Positions of parties
  1. Several interveners argued that the ILNF’s current eligibility criteria should not be modified. This view was expressed by the following: Corus; the CAB; the Motion Picture Association–Canada (MPA-Canada); the Local Independent Television Stations (LITS); and the Conseil provincial du secteur des communications du Syndicat canadien de la fonction publique (CPSC-SCFP).
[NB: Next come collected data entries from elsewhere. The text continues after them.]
(** the predecessor in the list *)
Lemma linked_pred P l x r a : linked P (l ++ x :: r) -> NoDup (tail (l ++ x :: r)) -> l <> [] ->
  a ∈ removelast (l ++ x :: r) -> P a = x -> last l = Some a.
Proof.
  intros Hl Hnd Hne Ha E. destruct (exists_last Hne) as (l' & b & ->). rewrite last_snoc. f_equal.
  rewrite <- app_assoc in *. cbn [app] in *.
  assert (forall c i u v, linked P c -> c !! i = Some u -> c !! S i = Some v -> P u = v) as Hlook.
  { clear. induction c as [|y [|z c] IH]; intros [|i] u v Hc Hu Hv; try done; apply chain_cons in Hc as [E Hc].
    - simpl in *. congruence.
    - by apply (IH i u v Hc). }
  set (c := l' ++ b :: x :: r) in *.
  apply list_elem_of_lookup in Ha as [i Hi].
  assert (i < length (removelast c))%nat as Hlt by (by eapply lookup_lt_Some).
  assert (c <> []) as Hc by (unfold c; by destruct l'). destruct (exists_last Hc) as (c' & z & Ec).
  rewrite Ec, removelast_last in Hi, Hlt. assert (c !! i = Some a) as Hci by (rewrite Ec, lookup_app_l; done).
  destruct (lookup_lt_is_Some_2 c (S i)) as [v Hv]; [rewrite Ec, length_app; simpl; lia|].
  pose proof (Hlook c i a v Hl Hci Hv) as Ev. assert (v = x) as -> by congruence.
  assert (c !! length l' = Some b) as Hb by (unfold c; by rewrite list_lookup_middle).
  assert (c !! S (length l') = Some x) as Hx by (unfold c; rewrite lookup_app_r by lia; by replace (S (length l') - length l')%nat with 1%nat by lia).
  assert (tail c !! i = Some x /\ tail c !! length l' = Some x) as [H1 H2] by (destruct c; done).
  pose proof (NoDup_lookup _ _ _ _ Hnd H1 H2) as ->. congruence.
Qed.

(** ** The search of [free] *)

Lemma find_prev_up s bp : forall v x fuel, linked (fun a => ptr a s) (x :: v ++ [BASE]) -> x < bp -> bp ∉ v -> BASE < bp -> BASE <= x ->
  StronglySorted Z.lt (x :: v) -> (length v < fuel)%nat ->
  exists v1 v2, x :: v = v1 ++ v2 /\ find_prev fuel s bp x = last v1 /\ v1 <> [] /\ Forall (fun a => a < bp) v1 /\ Forall (fun a => bp < a) v2.
Proof.
  induction v as [|y v IH]; intros x [|fuel] Hl Hx Hn HB HBx Hs Hf; simpl in Hf; try lia; cbn [find_prev].
  - cbn [app] in Hl. apply chain_cons in Hl as [-> _]. exists [x], []. split; [done|].
    destruct (Z.ltb_spec x bp); [|lia]. destruct (Z.ltb_spec bp BASE); [lia|]. destruct (Z.leb_spec BASE x); [|lia]. cbn.
    split; [done|]. split; [done|]. by repeat constructor.
  - cbn [app] in Hl. apply chain_cons in Hl as [-> Hl]. apply not_elem_of_cons in Hn as [Hny Hn].
    inversion Hs as [|? ? Hs' Hall]; subst. pose proof (Forall_inv Hall) as Hxy. cbv beta in Hxy.
    destruct (Z.ltb_spec x bp); [|lia]. destruct (Z.ltb_spec bp y).
    + exists [x], (y :: v). cbn. split; [done|]. split; [done|]. split; [done|]. split; [by repeat constructor|].
      constructor; [done|]. inversion Hs' as [|? ? _ Hall']; subst. eapply Forall_impl; [exact Hall'|]. intros; simpl in *; lia.
    + cbn [andb orb]. destruct (Z.leb_spec y x); [lia|]. cbn [andb].
      destruct (IH y fuel Hl ltac:(lia) Hn HB ltac:(lia) Hs' ltac:(lia)) as (v1 & v2 & E & Ef & Hne & A1 & A2).
      exists (x :: v1), v2. rewrite E. split; [done|]. rewrite Ef. destruct v1 as [|z v1]; [done|]. split; [done|]. split; [done|].
      split; [by constructor | done].
Qed.

Lemma find_prev_S fuel s bp p : find_prev (S fuel) s bp p =
  if (p <? bp) && (bp <? ptr p s) then Some p
  else if (ptr p s <=? p) && ((p <? bp) || (bp <? ptr p s)) then Some p
  else find_prev fuel s bp (ptr p s).
Proof. done. Qed.

Lemma find_prev_down s bp : forall v x fuel, linked (fun a => ptr a s) (x :: v ++ [BASE]) -> bp < x -> BASE < bp ->
  StronglySorted Z.lt (x :: v) -> find_prev (S (length v) + fuel) s bp x = find_prev fuel s bp BASE.
Proof.
  induction v as [|y v IH]; intros x fuel Hl Hx HB Hs; cbn [length]; rewrite Nat.add_succ_l, find_prev_S; cbn [app] in Hl;
    apply chain_cons in Hl as [-> Hl].
  - destruct (Z.ltb_spec x bp); [lia|]. destruct (Z.ltb_spec bp BASE); [lia|]. cbn [andb orb]. by rewrite andb_false_r.
  - inversion Hs as [|? ? Hs' Hall]; subst. pose proof (Forall_inv Hall) as Hxy. cbv beta in Hxy.
    destruct (Z.ltb_spec x bp); [lia|]. destruct (Z.leb_spec y x); [lia|]. cbn [andb orb].
    apply IH; [done | lia | done | done].
Qed.

(** ** The invariant

    [fl] lists the free blocks, with their sizes in units, from [BASE] on; [al]
    maps the blocks that the program has to their sizes. *)

Definition before (x y : Z * Z) : Prop := x.1 + Z.max 1 x.2 <= y.1.

Record heap_ok (s : heap) (fl : list (Z * Z)) (al : gmap Z Z) : Prop := {
  ho_base : exists rest, fl = (BASE, 0) :: rest;
  ho_linked : linked (fun a => ptr a s) (fl.*1 ++ [BASE]);
  ho_size a n : (a, n) ∈ fl -> size_of a s = n /\ is_Some (hdr s !! a);
  ho_sorted : StronglySorted before fl;
  ho_pos a n : (a, n) ∈ tail fl -> 1 <= n /\ a + n <= brk s / HDR;
  ho_freep : freep s ∈ fl.*1;
  ho_brk : brk s mod HDR = 0 /\ HDR * (BASE + 1) <= brk s <= room s /\ room s <= 2 ^ 31 /\ 0 < BASE;
  ho_al b n : al !! b = Some n -> size_of b s = n /\ 1 <= n /\ BASE < b /\ b + n <= brk s / HDR;
  ho_al_fl b n a m : al !! b = Some n -> (a, m) ∈ fl -> b + n <= a \/ a + Z.max 1 m <= b;
  ho_al_al b n b' n' : al !! b = Some n -> al !! b' = Some n' -> b <> b' -> b + n <= b' \/ b' + n' <= b
}.

Definition total (fl : list (Z * Z)) : Z := foldr (fun x n => x.2 + n) 0 fl.

Lemma total_app a b : total (a ++ b) = total a + total b.
Proof. induction a as [|x a IH]; simpl; [done|]. unfold total in *. lia. Qed.

Lemma sorted_lt fl : StronglySorted before fl -> StronglySorted Z.lt fl.*1.
Proof.
  induction 1 as [|x fl _ IH Hall]; cbn [fmap list_fmap]; constructor; [done|].
  apply Forall_fmap. eapply Forall_impl; [exact Hall|]. intros y Hy. unfold before in Hy. simpl. lia.
Qed.

Lemma sorted_nodup l : StronglySorted Z.lt l -> NoDup l.
Proof.
  induction 1 as [|x l _ IH Hall]; constructor; [|done]. intros Hin. rewrite Forall_forall in Hall. specialize (Hall x Hin). lia.
Qed.

Lemma total_cons x l : total (x :: l) = x.2 + total l.
Proof. done. Qed.

Section Heap.
Context (s : heap) (fl : list (Z * Z)) (al : gmap Z Z).
Hypothesis Hok : heap_ok s fl al.

Lemma fl_range a n : (a, n) ∈ fl -> BASE <= a < 2 ^ 28 /\ 0 <= n /\ a + n <= 2 ^ 28 /\ (a = BASE /\ n = 0 \/ BASE < a /\ 1 <= n).
Proof using Hok.
  intros Hin. destruct (ho_base _ _ _ Hok) as [rest E]. destruct (ho_brk _ _ _ Hok) as (Hm & [Hb1 Hb2] & Hr & HB).
  unfold HDR in *. rewrite E in Hin. apply elem_of_cons in Hin as [[= -> ->]|Hin].
  - Z.div_mod_to_equations. lia.
  - pose proof (ho_pos _ _ _ Hok a n) as Hp. rewrite E in Hp. specialize (Hp Hin). pose proof (ho_sorted _ _ _ Hok) as Hs.
    rewrite E in Hs. apply StronglySorted_cons in Hs as [Hall _]. rewrite Forall_forall in Hall. specialize (Hall _ Hin).
    unfold before, HDR in *. cbn in Hall. Z.div_mod_to_equations. lia.
Qed.

Lemma al_range b n : al !! b = Some n -> BASE < b < 2 ^ 28 /\ 1 <= n /\ b + n <= 2 ^ 28 /\ b ∉ fl.*1.
Proof using Hok.
  intros Hb. destruct (ho_al _ _ _ Hok b n Hb) as (_ & H1 & H2 & H3). destruct (ho_brk _ _ _ Hok) as (Hm & [Hb1 Hb2] & Hr & HB).
  unfold HDR in *. split_and!; try lia; try (Z.div_mod_to_equations; lia).
  intros ([a m] & Ea & Hin)%list_elem_of_fmap. cbn in Ea. subst a.
  pose proof (ho_al_fl _ _ _ Hok b n b m Hb Hin). lia.
Qed.

Lemma padd_small a n : 0 <= a + n < 2 ^ 29 -> padd a n = a + n.
Proof using. intros H. unfold padd. by apply Z.mod_small. Qed.

(** every free block is a header in memory *)
Lemma fl_length : (length fl <= size (hdr s))%nat.
Proof using Hok.
  assert (NoDup fl.*1) as Hnd by (by apply sorted_nodup, sorted_lt, Hok).
  rewrite <- (length_fmap fst fl), <- (size_list_to_set (C := gset Z) fl.*1) by done. rewrite <- size_dom. apply subseteq_size.
  intros a Ha. apply elem_of_list_to_set, list_elem_of_fmap in Ha as ([a' n] & -> & Hin). apply elem_of_dom.
  by apply (ho_size _ _ _ Hok a' n).
Qed.

(** the search of [free] ends with the neighbours of [bp] *)
Lemma find_prev_ok bp : bp ∉ fl.*1 -> BASE < bp -> exists l1 p n l2,
  fl = l1 ++ (p, n) :: l2 /\ find_prev (2 * size (hdr s) + 2) s bp (freep s) = Some p /\
  Forall (fun x => x.1 < bp) (l1 ++ [(p, n)]) /\ Forall (fun x => bp < x.1) l2.
Proof using Hok.
  intros Hbp HB. pose proof (sorted_lt _ (ho_sorted _ _ _ Hok)) as Hs. pose proof fl_length as Hlen. rewrite <- (length_fmap fst) in Hlen.
  pose proof (ho_linked _ _ _ Hok) as Hl. destruct (ho_base _ _ _ Hok) as [rest E].
  assert (exists v1 v2, fl.*1 = v1 ++ v2 /\ find_prev (2 * size (hdr s) + 2) s bp (freep s) = last v1 /\ v1 <> [] /\
    Forall (fun a => a < bp) v1 /\ Forall (fun a => bp < a) v2) as (v1 & v2 & Ev & Ef & Hne & H1 & H2).
  { assert (forall fuel, (length fl.*1 <= fuel)%nat -> exists v1 v2, fl.*1 = v1 ++ v2 /\ find_prev fuel s bp BASE = last v1 /\ v1 <> [] /\
      Forall (fun a => a < bp) v1 /\ Forall (fun a => bp < a) v2) as Hfrom.
    { intros fuel Hfu. rewrite E in *. cbn [fmap list_fmap fst app length] in *. apply find_prev_up; try done; try lia.
      by apply not_elem_of_cons in Hbp as [_ Hbp]. }
    destruct (list_elem_of_split _ _ (ho_freep _ _ _ Hok)) as (u & v & Euv). rewrite Euv in Hl, Hs, Hlen, Hbp.
    apply not_elem_of_app in Hbp as [_ [Hbf Hbv]%not_elem_of_cons]. rewrite length_app in Hlen. cbn [length] in Hlen.
    rewrite <- app_assoc in Hl. cbn [app] in Hl. apply chain_app in Hl as [_ Hl]. pose proof Hs as Hs0. apply StronglySorted_app in Hs as (_ & _ & Hs).
    destruct (Z.lt_trichotomy (freep s) bp) as [Hlt|[Heq|Hgt]]; [|congruence|].
    - assert (BASE <= freep s) as Hge.
      { pose proof (ho_freep _ _ _ Hok) as Hin. apply list_elem_of_fmap in Hin as ([a n] & -> & Hin). by apply fl_range in Hin as [[? _] _]. }
      destruct (find_prev_up s bp v (freep s) (2 * size (hdr s) + 2) Hl Hlt Hbv HB Hge Hs ltac:(lia)) as (v1 & v2 & Ev & Ef & Hne & H1 & H2).
      exists (u ++ v1), v2. rewrite Euv, Ev, <- app_assoc. split; [done|]. rewrite Ef.
      destruct (exists_last Hne) as (v1' & z & ->). rewrite app_assoc, !last_snoc. split; [done|]. split; [by destruct u, v1'|]. split; [|done].
      rewrite <- app_assoc. apply Forall_app. split; [|done]. apply Forall_forall. intros a Ha.
      apply StronglySorted_app in Hs0 as (Hs0 & _ & _). specialize (Hs0 a (freep s) Ha ltac:(apply elem_of_cons; by left)). lia.
    - replace (2 * size (hdr s) + 2)%nat with (S (length v) + (2 * size (hdr s) + 1 - length v))%nat by lia.
      rewrite find_prev_down by done. apply Hfrom. rewrite Euv, length_app. cbn [length]. lia. }
  destruct (exists_last Hne) as (v1' & p & ->). rewrite last_snoc in Ef.
  rewrite <- app_assoc in Ev. cbn [app] in Ev. apply fmap_app_inv in Ev as (l1 & l2' & -> & El2 & ->). 
  symmetry in El2. apply fmap_cons_inv in El2 as ([p' n] & l2 & -> & -> & ->). cbn [fst] in *.
  exists l1, p', n, l2. split; [done|]. split; [done|]. split.
  - change (Forall ((fun a => a < bp) ∘ fst) (l1 ++ [(p', n)])). apply Forall_fmap. by rewrite fmap_app.
  - change (Forall ((fun a => bp < a) ∘ fst) l2). by apply Forall_fmap.
Qed.
End Heap.

(** ** Replacing a stretch of the free list *)

Lemma sorted_replace l1 p n old mid l2 :
  StronglySorted before (l1 ++ ((p, n) :: old) ++ l2) -> StronglySorted before mid ->
  (forall x, x ∈ mid -> p <= x.1) -> (forall x y, x ∈ mid -> y ∈ l2 -> before x y) ->
  StronglySorted before (l1 ++ mid ++ l2).
Proof.
  intros (H1 & Hs1 & Hs2)%StronglySorted_app Hm Hp Hr. cbn [app] in Hs2. apply StronglySorted_cons in Hs2 as [_ Hs2].
  apply StronglySorted_app in Hs2 as (_ & _ & Hs2). apply StronglySorted_app. split_and!; [|done|].
  - intros x y Hx Hy. apply elem_of_app in Hy as [Hy|Hy].
    + specialize (H1 x (p, n) Hx ltac:(apply elem_of_cons; by left)). specialize (Hp y Hy). unfold before in *. cbn in *. lia.
    + apply H1; [done|]. apply elem_of_app. by right.
  - apply StronglySorted_app. split_and!; done.
Qed.

Lemma elem_mid {A} (x : A) l1 mid l2 : x ∈ l1 ++ mid ++ l2 <-> x ∈ l1 \/ x ∈ mid \/ x ∈ l2.
Proof. by rewrite !elem_of_app. Qed.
  2. The following interveners argued that the ILNF eligibility criteria should be broadened to include their services or services that they represent since those services produce or broadcast news in Canada:
    • the Canadian Association of Community Television Users and Stations (CACTUS) and St Andrews Community Channel (CHCO-TV), representing community television stations;
    • Aboriginal Peoples Television Network Incorporated (APTN) and the Cable Public Affairs Channel (CPAC), two services benefitting from mandatory distribution pursuant to paragraph 9.1(1)(h) of the Broadcasting Act (the Act);
    • the Office des télécommunications éducatives de langue française de l’Ontario (TFO), Ontario’s French-language educational service;
    • Ethnic Channels Group Limited (ECGL), the operator of Canadian third-language discretionary television services;
    • DeafDots (supported by the Canada Deaf Grassroots Movement [CDGM]), an information service reporting on developments and activities of relevance to Deaf Canadians and presenting reports in American Sign Language (ASL) on online streaming and social media platforms; and
    • Cogeco Communications Inc. (Cogeco), requesting that commercial radio stations in metropolitan markets become eligible for ILNF funding.
  3. Other interveners, such as Unifor and Friends of Canadian Media (FoCM), stated that they would not oppose new recipients being made eligible for the funding, provided that the ILNF continue to focus on locally reflective news and information.
Commission’s analysis
  1. In order to assess the appropriateness of expanding the ILNF eligibility criteria, the Commission considers that it must address the following:
    • the availability of alternative support for news production for interveners requesting access to the ILNF; and
    • the impact that broadening eligibility to the ILNF could have on current recipients.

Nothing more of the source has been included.